The Most Undervalued Asset in Health Systems Isn’t a Building — It’s the Physician Enterprise
Perspectives from the inside: Chris George brings 30+ years of leadership across academic, community, and for-profit health systems, as well as large physician organizations. He has served on the board of a 13-hospital system and chaired the Finance Committee for its highest performing community hospital. As a Managing Director in A&M’s Healthcare Industry Group and Health System Practice Leader, he helps hospitals, health systems, and physician organizations tackle their most complex challenges and deliver measurable outcomes.
As health systems enter 2026, they are facing unprecedented changes to federal funding as well as sustained margin pressure, capital constraints, payer friction, and ambulatory migration. Many leadership teams are asking the same question—where does scalable growth come from?

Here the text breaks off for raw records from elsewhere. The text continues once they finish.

(* ===== verification/Duration.v ===== *)
(** * Duration: [internal/event/duration.go]

    The tolerant decoder of the statistics' durations: ISO-8601 text or a
    number of seconds, through a double. *)

From S2P Require Import Prelude GoTime Float64 Event.

Section conversion.
(** What [int64(f)] gives for a value out of range (left to the platform). *)
Context (too_large : float -> Z).

Definition is_num_char (b : byte) : bool := bool_decide (b = x2e) || bool_decide (b = x2d) || is_digit b.

Fixpoint span_num (s : gostring) : gostring * gostring :=
  match s with
  | [] => ([], [])
  | b :: t => if is_num_char b then let '(n, rest) := span_num t in (b :: n, rest) else ([], s)
  end.

(** The [switch unit]. *)
Definition unit_scale (unit : byte) (inTime : bool) : option Duration :=
  match unit with
  | x44 => Some (24 * Hour)
  | x48 => if inTime then Some Hour else None
  | x4d => if inTime then Some Minute else None
  | x53 => if inTime then Some Second else None
  | _ => None
  end.

(** The loop over [s[i:]]; every pass consumes at least one byte. *)
Fixpoint iso_loop (fuel : nat) (s : gostring) (inTime : bool) (total : Duration) : option Duration :=
  match fuel, s with
  | _, [] => Some total
  | O, _ => None
  | S fuel, b :: t =>
      if decide (b = x54) then iso_loop fuel t true total
      else
        match span_num s with
        | ([], _) | (_, []) => None
        | (num_text, unit :: rest) =>
            match ParseFloat num_text with
            | None => None
            | Some num =>
                match unit_scale unit inTime with
                | None => None
                | Some scale =>
                    iso_loop fuel rest inTime (wrap64 (total + to_int64 too_large (mul_int num scale)))
                end
            end
        end
  end.

Definition parseISO8601Duration (s : gostring) : option Duration :=
  match s with
  | [] => Some 0
  | _ =>
      let '(neg, s) := span_sign s in
      match s with
      | x50 :: s =>
          match iso_loop (length s) s false 0 with
          | Some total => Some (if (neg : bool) then wrap64 (- total) else total)
          | None => None
          end
      | _ => None
      end
  end.

(** The JSON value handed to [UnmarshalJSON], as [json.Unmarshal] sees it: a
    string is decoded, a number is its literal. *)
Inductive json_token :=
| JNull
| JString (s : gostring)
| JNumber (literal : gostring)
| JOther.

Definition UnmarshalJSON (b : json_token) : Duration :=
  match b with
  | JNull => 0
  | JString s => match parseISO8601Duration s with Some d => d | None => 0 end
  | JNumber lit =>
      match ParseFloat lit with
      | Some secs => to_int64 too_large (mul_int secs Second)
      | None => 0
      end
  | JOther => 0
  end.
End conversion.

(** ** Lemmas *)

Section lemmas.
Context (too_large : float -> Z).

Lemma span_num_length s n rest : span_num s = (n, rest) -> s = n ++ rest.
Proof.
  revert n rest. induction s as [|b s IH]; intros n rest; cbn; [by intros [= <- <-]|].
  destruct (is_num_char b); [|by intros [= <- <-]]. destruct (span_num s) as [n' r'].
  intros [= <- <-]. cbn. f_equal. by apply IH.
Qed.

Lemma span_num_app n rest :
  forallb is_num_char n = true -> match rest with [] => True | b :: _ => is_num_char b = false end ->
  span_num (n ++ rest) = (n, rest).
Proof.
  intros Hn Hr. induction n as [|b n IH].
  - destruct rest as [|c rest]; [done|]. cbn. by rewrite Hr.
  - cbn in Hn. apply andb_prop in Hn as [Hb Hn]. cbn. by rewrite Hb, IH.
Qed.

(** The fuel is enough: more of it changes nothing. *)
Lemma iso_loop_fuel f1 f2 s inTime total :
  (length s <= f1)%nat -> (length s <= f2)%nat ->
  iso_loop too_large f1 s inTime total = iso_loop too_large f2 s inTime total.
Proof.
  revert f2 s inTime total. induction f1 as [|f1 IH]; intros f2 s inTime total H1 H2.
  { destruct s; [by destruct f2|]. simpl in H1. lia. }
  destruct s as [|b t]; [by destruct f2|]. destruct f2 as [|f2]; [simpl in H2; lia|].
  simpl in H1, H2. cbn [iso_loop]. destruct (decide (b = x54)); [apply IH; lia|].
  destruct (span_num (b :: t)) as [num rest] eqn:E. apply span_num_length in E.
  destruct num as [|c num]; [done|]. destruct rest as [|u rest]; [done|].
  destruct (ParseFloat (c :: num)); [|done]. destruct (unit_scale u inTime); [|done].
  apply (f_equal length) in E. simpl in E. rewrite length_app in E. simpl in E. apply IH; lia.
Qed.

Lemma iso_T fuel t inTime total :
  iso_loop too_large (S fuel) (x54 :: t) inTime total = iso_loop too_large fuel t true total.
Proof. done. Qed.

(** One component of the time part. *)
Lemma iso_step fuel n unit rest total num scale :
  n <> [] -> forallb is_num_char n = true -> is_num_char unit = false ->
  ParseFloat n = Some num -> unit_scale unit true = Some scale ->
  iso_loop too_large (S fuel) (n ++ unit :: rest) true total
  = iso_loop too_large fuel rest true (wrap64 (total + to_int64 too_large (mul_int num scale))).
Proof.
  intros Hne Hn Hu Hp Hs. destruct n as [|b n]; [done|]. cbn [app iso_loop].
  rewrite decide_False by (intros ->; by cbn in Hn).
  pose proof (span_num_app (b :: n) (unit :: rest) Hn Hu) as Hsp. cbn [app] in Hsp. by rewrite Hsp, Hp, Hs.
Qed.

Lemma digits_num_chars ds : forallb is_digit ds = true -> forallb is_num_char ds = true.
Proof.
  induction ds as [|b ds IH]; [done|]. cbn. intros [Hb Hd]%andb_prop. rewrite IH by done.
  unfold is_num_char. by rewrite Hb, orb_true_r.
Qed.

(** One integer component, [o * 2^j] being its scale. *)
Lemma iso_step_nat fuel n unit rest total o j :
  is_num_char unit = false -> unit_scale unit true = Some (o * 2 ^ j) ->
  0 <= n -> 0 < o -> 0 <= j <= 900 -> n * o < 2 ^ 53 -> n * (o * 2 ^ j) <= max_int64 ->
  iso_loop too_large (S fuel) (udec n ++ unit :: rest) true total
  = iso_loop too_large fuel rest true (wrap64 (total + n * (o * 2 ^ j))).
Proof.
  intros Hu Hs Hn Ho Hj Hb Hmax.
  destruct (ParseFloat_nat n) as (m & e & Hp & He & Hm & Hsc); [nia|].
  rewrite (iso_step _ _ _ _ _ _ _ (udec_nonempty n Hn) (digits_num_chars _ (udec_digits n Hn)) Hu Hp Hs).
  by rewrite (mul_int_exact too_large m e n o j).
Qed.
End lemmas.

(** ** Guarantees *)

(** A duration with whole hours, minutes and seconds, in the form
    [java.time.Duration] prints, is decoded exactly (while it fits in an int64). *)
Theorem parse_whole_duration too_large h m s :
  0 <= h -> 0 <= m -> 0 <= s < 2 ^ 32 -> h * Hour + m * Minute + s * Second <= max_int64 ->
  parseISO8601Duration too_large (bs "PT" ++ udec h ++ bs "H" ++ udec m ++ bs "M" ++ udec s ++ bs "S")
  = Some (h * Hour + m * Minute + s * Second).
Proof.
  intros Hh Hm Hs Hsum. change (bs "PT" ++ ?x) with (x50 :: x54 :: x).
  cbn [parseISO8601Duration span_sign].
  set (text := x54 :: _). rewrite (iso_loop_fuel too_large _ (S (S (S (S (length text)))))) by lia.
  unfold text at 2. rewrite iso_T.
  change Hour with (439453125 * 2 ^ 13) in *. change Minute with (29296875 * 2 ^ 11) in *.
  change Second with (1953125 * 2 ^ 9) in *. unfold max_int64 in *.
  change (bs "H" ++ ?x) with (x48 :: x). change (bs "M" ++ ?x) with (x4d :: x). change (bs "S") with [x53].
  rewrite (iso_step_nat too_large _ h x48 _ _ 439453125 13) by (try done; unfold max_int64; lia).
  rewrite (iso_step_nat too_large _ m x4d _ _ 29296875 11) by (try done; unfold max_int64; lia).
  rewrite (iso_step_nat too_large _ s x53 _ _ 1953125 9) by (try done; unfold max_int64; lia).
  cbn [iso_loop]. rewrite Z.add_0_l, (wrap64_id (h * _)), (wrap64_id (h * _ + _)) by (unfold int64; lia).
  by rewrite wrap64_id by (unfold int64; lia).
Qed.

(** C36. Seconds with up to nine decimals, as ISO-8601 text or as a JSON number,
    for durations below 2^51 ns (26 days, within which a double holds a
    nanosecond): both give the same nanoseconds, which are the exact value or one
    less, and so milliseconds that are exact or one less. *)
Theorem parse_fraction_close too_large ip fp T :
  ip <> [] -> forallb is_digit ip = true -> forallb is_digit fp = true -> len fp <= 9 ->
  T = dec_val (ip ++ fp) * 10 ^ (9 - len fp) -> T < 2 ^ 51 ->
  let text := ip ++ match fp with [] => [] | _ => x2e :: fp end in
  exists d, UnmarshalJSON too_large (JString (bs "PT" ++ text ++ bs "S")) = d
    /\ UnmarshalJSON too_large (JNumber text) = d
    /\ T - 1 <= d <= T /\ T / Millisecond - 1 <= Millis d <= T / Millisecond.
Proof.
  intros Hne Hip Hfp Hlen HT HTb text.
  assert (Hv : 0 <= dec_val (ip ++ fp)) by (apply dec_val_nonneg; rewrite forallb_app, Hip; done).
  destruct (nanoseconds_close too_large ip fp T Hlen HT) as (m & e & Hd & Hr).
  { split; [|done]. rewrite HT. apply Z.mul_nonneg_nonneg; [done|apply Z.pow_nonneg; lia]. }
  assert (Hp : ParseFloat text = Some (Finite false m e)) by (unfold text; by rewrite ParseFloat_decimal, Hd).
  exists (to_int64 too_large (mul_int (Finite false m e) (10 ^ 9))). split_and!.
  - change (bs "PT" ++ text ++ bs "S") with (x50 :: x54 :: text ++ [x53]).
    cbn [UnmarshalJSON parseISO8601Duration span_sign].
    set (t := x54 :: _). rewrite (iso_loop_fuel too_large _ (S (S (length t)))) by lia.
    unfold t at 2. rewrite iso_T. rewrite (iso_step too_large _ text x53 [] 0 (Finite false m e) Second).
    + change Second with (10 ^ 9). cbn [iso_loop]. rewrite Z.add_0_l, wrap64_id; [by destruct (length t)|].
      unfold int64. lia.
    + unfold text. by destruct ip.
    + unfold text. rewrite forallb_app, digits_num_chars by done. destruct fp as [|b fp]; [done|].
      change (is_num_char x2e && forallb is_num_char (b :: fp) = true). by rewrite digits_num_chars.
    + done.
    + done.
    + done.
  - cbn [UnmarshalJSON]. by rewrite Hp.
  - lia.
  - lia.
  - unfold Millis. change Millisecond with 1000000. rewrite Z.quot_div_nonneg by lia.
    generalize dependent (to_int64 too_large (mul_int (Finite false m e) (10 ^ 9))). intros d Hr.
    clear -Hr. Z.to_euclidean_division_equations. lia.
  - unfold Millis. change Millisecond with 1000000. rewrite Z.quot_div_nonneg by lia.
    generalize dependent (to_int64 too_large (mul_int (Finite false m e) (10 ^ 9))). intros d Hr.
    clear -Hr. Z.to_euclidean_division_equations. lia.
Qed.

(** The truncation of the double loses a millisecond on some values with
    exactly three decimals: 1.001 s is recorded as 1000 ms, 1.002 s as it is. *)
Example millisecond_lost too_large :
  Millis (UnmarshalJSON too_large (JString (bs "PT1.001S"))) = 1000
  /\ Millis (UnmarshalJSON too_large (JNumber (bs "1.001"))) = 1000
  /\ Millis (UnmarshalJSON too_large (JString (bs "PT1.002S"))) = 1002.
Proof. split_and!; vm_compute; reflexivity. Qed.

(** ** Instances *)

Lemma parse_whole_duration_witness :
  parseISO8601Duration (fun _ => 0) (bs "PT26H3M4S") = Some (26 * Hour + 3 * Minute + 4 * Second).
Proof. apply (parse_whole_duration (fun _ => 0) 26 3 4); [lia|lia|lia|reflexivity || (vm_compute; discriminate)]. Defined.

Lemma parse_fraction_close_witness :
  exists d, UnmarshalJSON (fun _ => 0) (JString (bs "PT12.345S")) = d
    /\ UnmarshalJSON (fun _ => 0) (JNumber (bs "12.345")) = d
    /\ 12345000000 - 1 <= d <= 12345000000 /\ 12345 - 1 <= Millis d <= 12345.
Proof.
  apply (parse_fraction_close (fun _ => 0) (bs "12") (bs "345") 12345000000);
    [discriminate|reflexivity|reflexivity|vm_compute; discriminate|reflexivity|reflexivity].
Defined.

It’s not another inpatient tower or incremental rate negotiation, or cost cutting alone.
In my experience, the most undervalued asset in most health systems today is the physician enterprise. And in many organizations, it is still being managed like a department—not as a strategic platform.
The Strategic Shift: From Medical Group to Enterprise Platform
The systems that are outperforming today are reframing the physician enterprise as a fully integrated asset class, central to:
- Ambulatory growth, including consumer access, and high quality medical in the right place and at the right time.
- Revenue cycle yield, capturing every dollar that is owed to them.
- Workforce optimization, highest and best use of the team.
- Capital allocation and investing in the right infrastructure to scale and grow the health system.
They are building what I would call an Enterprise Physician and Ambulatory Platform, not just a managed medical group.
The Measurement Problem
Physician enterprises are too often evaluated on narrow practice-level metrics:
- Practice EBITDA
- Subsidy per wRVU
- Compensation/productivity ratios
This lens is void of enterprise contribution/value creation. I worked in a health system where the CEO used to refer to this as the “Halo Effect.” For example, a primary care practice drives:
- Downstream hospital and specialty revenue
- Reduced leakage in high-margin service lines
- Attribution in Medicare Advantage and ACO contracts
- Payer leverage through controlled lives
When physician groups are evaluated only at the clinic or individual provider level, health systems are undervaluing their highest-leveraged asset.